Ante esto, Beautycounter –que usa este ingrediente en un 40% de sus productos—, se alió con Sourcemap, una compañía de software de mapping que les permite a las empresas rastrear los riesgos sociales, financieros y ambientales de sus cadenas de suministro, y realizar auditorías a los proveedores y acceder a la documentación de los trabajadores de estos proveedores, para evitar subcontrataciones no reportadas, trabajadores indocumentados que probablemente estén siendo mal pagados, o incluso temas más graves como ilegalidad, mercado negro, trabajo no autorizado. Hay que tomar en cuenta que muchas veces los mismos proveedores podrían no ser transparentes con las marcas a las que venden los ingredientes para evitar que dejen de trabajar con ellos. Ha habido casos donde, según Beautycounter, si un proveedor no puede demostrar que la mica ha sido responsablemente obtenida, ellos mismos han mandado equipos y trabajado personalmente con ONGs locales para verificar que el material haya sido obtenido responsablemente y sin trabajo infantil. En dos años, reportan, su equipo ha visitado el 77% de las minas de mica a las que compran este ingrediente, y según le dijeron a Well + Good, planean visitar el resto cuando lo permita la pandemia.

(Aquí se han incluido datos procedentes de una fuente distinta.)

(** [ticks_diff] is the elapsed time whenever less than half a period has
    passed, also across the wrap of [ticks_ms]. *)
Lemma ticks_diff_elapsed ms0 ms1 :
  0 <= ms1 - ms0 < TICKS_PERIOD / 2 ->
  ticks_diff (ticks_ms ms1) (ticks_ms ms0) = ms1 - ms0.
Proof.
  unfold ticks_diff, ticks_ms.
  change (TICKS_PERIOD - 1) with (Z.ones 30).
  rewrite Z.land_ones by lia.
  change (TICKS_PERIOD / 2) with 536870912.
  change (2 ^ 30) with 1073741824.
  change TICKS_PERIOD with 1073741824.
  intros H.
  pose proof (Z.div_mod ms1 1073741824 ltac:(lia)) as H1.
  pose proof (Z.div_mod ms0 1073741824 ltac:(lia)) as H0.
  rewrite <- (Z.mod_unique_pos
                (ms1 mod 1073741824 - ms0 mod 1073741824 + 536870912)
                1073741824 (ms0 / 1073741824 - ms1 / 1073741824)
                (ms1 - ms0 + 536870912)); lia.
Qed.

(** ** One poll *)

Ltac crunch :=
  repeat first
    [ progress cbn [Bool.eqb negb andb app name pin last_raw last_change
                      stable pressed_time last_held_print]
    | progress rewrite ticks_diff_same
    | progress change (DEBOUNCE_MS <=? 0) with false
    | progress change (HELD_PRINT_INTERVAL_MS <=? 0) with false
    | match goal with
      | H : (?a <=? ?b) = _ |- context [?a <=? ?b] => rewrite H
      | |- context [?a <=? ?b] =>
          let E := fresh "E" in destruct (a <=? b) eqn:E
      end ].

(** [update] in closed form, on a well-formed button: the messages sent
    and the fields afterwards, from [commits] and [beats]. *)
Lemma update_closed t raw self :
  well_formed self ->
  exists self',
    update t raw self
    = Some (self',
            (if commits t raw self
             then [fmt (name self) (if raw then "UP" else "DOWN")]
             else [])
            ++ (if beats t raw self then [fmt (name self) "HELD"] else []))
    /\ well_formed self'
    /\ name self' = name self
    /\ last_raw self' = raw
    /\ last_change self'
       = (if Bool.eqb raw (last_raw self) then last_change self else t)
    /\ stable self' = (if commits t raw self then raw else stable self)
    /\ last_held_print self'
       = (if commits t raw self then (if raw then None else Some t)
          else if beats t raw self then Some t else last_held_print self).
Proof.
  destruct self as [nm pn lr lc st pt lh].
  unfold well_formed, update, track_raw, commit, heartbeat, beats, commits,
    is_zero.
  cbn [name pin last_raw last_change stable pressed_time last_held_print].
  intros Hwf.
  destruct pt as [pt |], lh as [lh |]; try contradiction; subst;
    destruct raw, lr; try destruct st; crunch; eexists; repeat split.
Qed.

Lemma commits_true t raw self :
  commits t raw self = true ->
  DEBOUNCE_MS
  <= ticks_diff t
       (if Bool.eqb raw (last_raw self) then last_change self else t)
  /\ raw <> stable self.
Proof.
  unfold commits. intros H. apply andb_true_iff in H as [H1 H2].
  apply Z.leb_le in H1. apply negb_true_iff, eqb_false_iff in H2. auto.
Qed.

Lemma commits_false t raw self :
  commits t raw self = false ->
  ticks_diff t
    (if Bool.eqb raw (last_raw self) then last_change self else t)
  < DEBOUNCE_MS
  \/ raw = stable self.
Proof.
  unfold commits. intros H. apply andb_false_iff in H as [H | H].
  - left. now apply Z.leb_gt in H.
  - right. now apply negb_false_iff, eqb_prop in H.
Qed.

Lemma beats_true t raw self :
  beats t raw self = true ->
  commits t raw self = false /\ stable self = false
  /\ exists lh, last_held_print self = Some lh
                /\ HELD_PRINT_INTERVAL_MS <= ticks_diff t lh.
Proof.
  unfold beats, is_zero. intros H.
  apply andb_true_iff in H as [H H3]. apply andb_true_iff in H as [H1 H2].
  apply negb_true_iff in H1, H2. repeat split; try assumption.
  destruct (last_held_print self) as [lh |]; [| discriminate].
  exists lh. split; [reflexivity | now apply Z.leb_le].
Qed.
(** * Sign-in block: a shallow embedding of [blocks/sign-in/sign-in.js]

    The development follows the source file top to bottom:
    - JavaScript strings (sequences of UTF-16 code units), [trim], and the
      two regular expressions of the file;
    - [isValidEmail];
    - the form's DOM, local storage, timers and the submit listener that
      [attachSignInHandler] registers;
    - [showSuccessMessage] and [showErrorMessage];
    - the path computed by [addCreateAccountLink]. *)

From Stdlib Require Import ZArith NArith Ascii String List Bool Lia.
From stdpp Require Import base decidable countable gmap list.

Import ListNotations.
Local Open Scope N_scope.

(** ** Strings *)

(** A JavaScript string is a sequence of UTF-16 code units. *)
Abbreviation jsstring := (list N).

(** String literals of the source, written as Rocq strings. *)
Definition lit (s : string) : jsstring :=
  List.map N_of_ascii (list_ascii_of_string s).

(** [WhiteSpace] and [LineTerminator] of ECMAScript: the code units that
    [String.prototype.trim] strips and that the class [\s] matches. *)
Definition isWhiteSpace (c : N) : bool :=
  ((9 <=? c) && (c <=? 13))        (* TAB LF VT FF CR *)
  || (c =? 32)                     (* SPACE *)
  || (c =? 160)                    (* NO-BREAK SPACE *)
  || (c =? 5760)                   (* OGHAM SPACE MARK *)
  || ((8192 <=? c) && (c <=? 8202)) (* EN QUAD .. HAIR SPACE *)
  || (c =? 8232) || (c =? 8233)    (* LINE / PARAGRAPH SEPARATOR *)
  || (c =? 8239) || (c =? 8287)    (* NARROW NBSP, MEDIUM MATH SPACE *)
  || (c =? 12288)                  (* IDEOGRAPHIC SPACE *)
  || (c =? 65279).                 (* ZERO WIDTH NO-BREAK SPACE *)

Fixpoint trimStart (s : jsstring) : jsstring :=
  match s with
  | [] => []
  | c :: t => if isWhiteSpace c then trimStart t else s
  end.

Definition trimEnd (s : jsstring) : jsstring := rev (trimStart (rev s)).

(** [String.prototype.trim]. *)
Definition trim (s : jsstring) : jsstring := trimEnd (trimStart s).

Definition jsstring_eqb (a b : jsstring) : bool := bool_decide (a = b).

(** ** Regular expressions

    The two regular expressions of the file use character classes,
    concatenation, [+], [?] and the anchors [^] and [$] only.  The anchors
    are not constructors: they are taken by the entry points [regex_test]
    (pattern between [^] and [$]) and [replace_regex_end] (pattern ending
    in [$]). *)

Inductive regex : Type :=
| RNone                          (* matches nothing *)
| REps                           (* matches the empty string *)
| RClass (p : N -> bool)         (* one code unit of a class *)
| RSeq (r1 r2 : regex)
| RAlt (r1 r2 : regex)
| RStar (r : regex).

Definition RPlus (r : regex) : regex := RSeq r (RStar r).
Definition ROpt (r : regex) : regex := RAlt r REps.
Definition RChar (c : N) : regex := RClass (N.eqb c).

Fixpoint RLit (s : jsstring) : regex :=
  match s with
  | [] => REps
  | c :: t => RSeq (RChar c) (RLit t)
  end.

Fixpoint nullable (r : regex) : bool :=
  match r with
  | RNone => false
  | REps => true
  | RClass _ => false
  | RSeq r1 r2 => nullable r1 && nullable r2
  | RAlt r1 r2 => nullable r1 || nullable r2
  | RStar _ => true
  end.

Fixpoint deriv (c : N) (r : regex) : regex :=
  match r with
  | RNone => RNone
  | REps => RNone
  | RClass p => if p c then REps else RNone
  | RSeq r1 r2 =>
      if nullable r1
      then RAlt (RSeq (deriv c r1) r2) (deriv c r2)
      else RSeq (deriv c r1) r2
  | RAlt r1 r2 => RAlt (deriv c r1) (deriv c r2)
  | RStar r1 => RSeq (deriv c r1) (RStar r1)
  end.

(** [/^r$/.test(s)]: the whole of [s] is a word of [r]. *)
Fixpoint regex_test (r : regex) (s : jsstring) : bool :=
  match s with
  | [] => nullable r
  | c :: t => regex_test (deriv c r) t
  end.

(** The language of a regular expression, as a relation. *)
Inductive Matches : regex -> jsstring -> Prop :=
| MEps : Matches REps []
| MClass p c : p c = true -> Matches (RClass p) [c]
| MSeq r1 r2 s1 s2 :
    Matches r1 s1 -> Matches r2 s2 -> Matches (RSeq r1 r2) (s1 ++ s2)
| MAltL r1 r2 s : Matches r1 s -> Matches (RAlt r1 r2) s
| MAltR r1 r2 s : Matches r2 s -> Matches (RAlt r1 r2) s
| MStarNil r : Matches (RStar r) []
| MStarCons r s1 s2 :
    Matches r s1 -> Matches (RStar r) s2 -> Matches (RStar r) (s1 ++ s2).

(** ** JavaScript values, as far as [isValidEmail] inspects them *)

Inductive value : Type :=
| VUndefined
| VNull
| VBoolean (b : bool)
| VNumber (z : Z)                (* integral numbers; NaN is falsy like 0 *)
| VString (s : jsstring)
| VObject.

(** [ToBoolean]. *)
Definition truthy (v : value) : bool :=
  match v with
  | VUndefined | VNull => false
  | VBoolean b => b
  | VNumber z => negb (Z.eqb z 0)
  | VString s => negb (jsstring_eqb s [])
  | VObject => true
  end.

Definition is_string (v : value) : bool :=
  match v with VString _ => true | _ => false end.

(** ** [isValidEmail] *)

Definition code_AT : N := 64.
Definition code_DOT : N := 46.

(** The class [[^\s@]]. *)
Definition notSpaceAt (c : N) : bool :=
  negb (isWhiteSpace c || (c =? code_AT)).

(** [/^[^\s@]+@[^\s@]+\.[^\s@]+$/] *)
Definition emailRegex : regex :=
  RSeq (RPlus (RClass notSpaceAt))
    (RSeq (RChar code_AT)
       (RSeq (RPlus (RClass notSpaceAt))
          (RSeq (RChar code_DOT)
             (RPlus (RClass notSpaceAt))))).

Definition isValidEmail (email : value) : bool :=
  if negb (truthy email) || negb (is_string email) then false
  else
    match email with
    | VString s => regex_test emailRegex (trim s)
    | _ => false
    end.

(** ** Builtins whose tables are outside the repository

    [String.prototype.toLowerCase] needs the Unicode case tables and
    [Date.prototype.toISOString] the calendar; the listener is written
    against this interface. *)

Class Builtins : Type := {
  toLowerCase : jsstring -> jsstring;
  toISOString : Z -> jsstring
}.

La tecnología –incluso la de blockchain– seguramente será una parte cada vez más importante de la industria de la belleza si es que las marcas y consumidores le dan peso a la trazabilidad de los ingredientes y procesos. Para que los proveedores estén en regla en sus prácticas de extracción y procesamiento, es necesario que las compañías estén dispuestas a transparentar sus cadenas de suministro, y que todas las partes estén sujetas a auditorías. Y para ello, a su vez, es necesario empezar a hacernos preguntas y demandar mayor transparencia y rendición de cuentas por parte de las marcas a las que decidimos apoyar con nuestras compras.
Los retos del presente y el futuro en términos de trazabilidad en la industria cosmética van desde asegurar la calidad de las materias primas y productos de origen; garantizar prácticas éticas en su obtención; monitorear y hacer seguimiento; y transferir responsablemente esta información a un consumidor o usuario final que cada vez espera mejores ingredientes, garantías de calidad, un bajo impacto ambiental. Finalmente, al igual que en la moda, la trazabilidad es el factor que permite construir cadenas de suministro confiables, y dejará tarde o temprano de ser una opción, para convertirse en un requisito.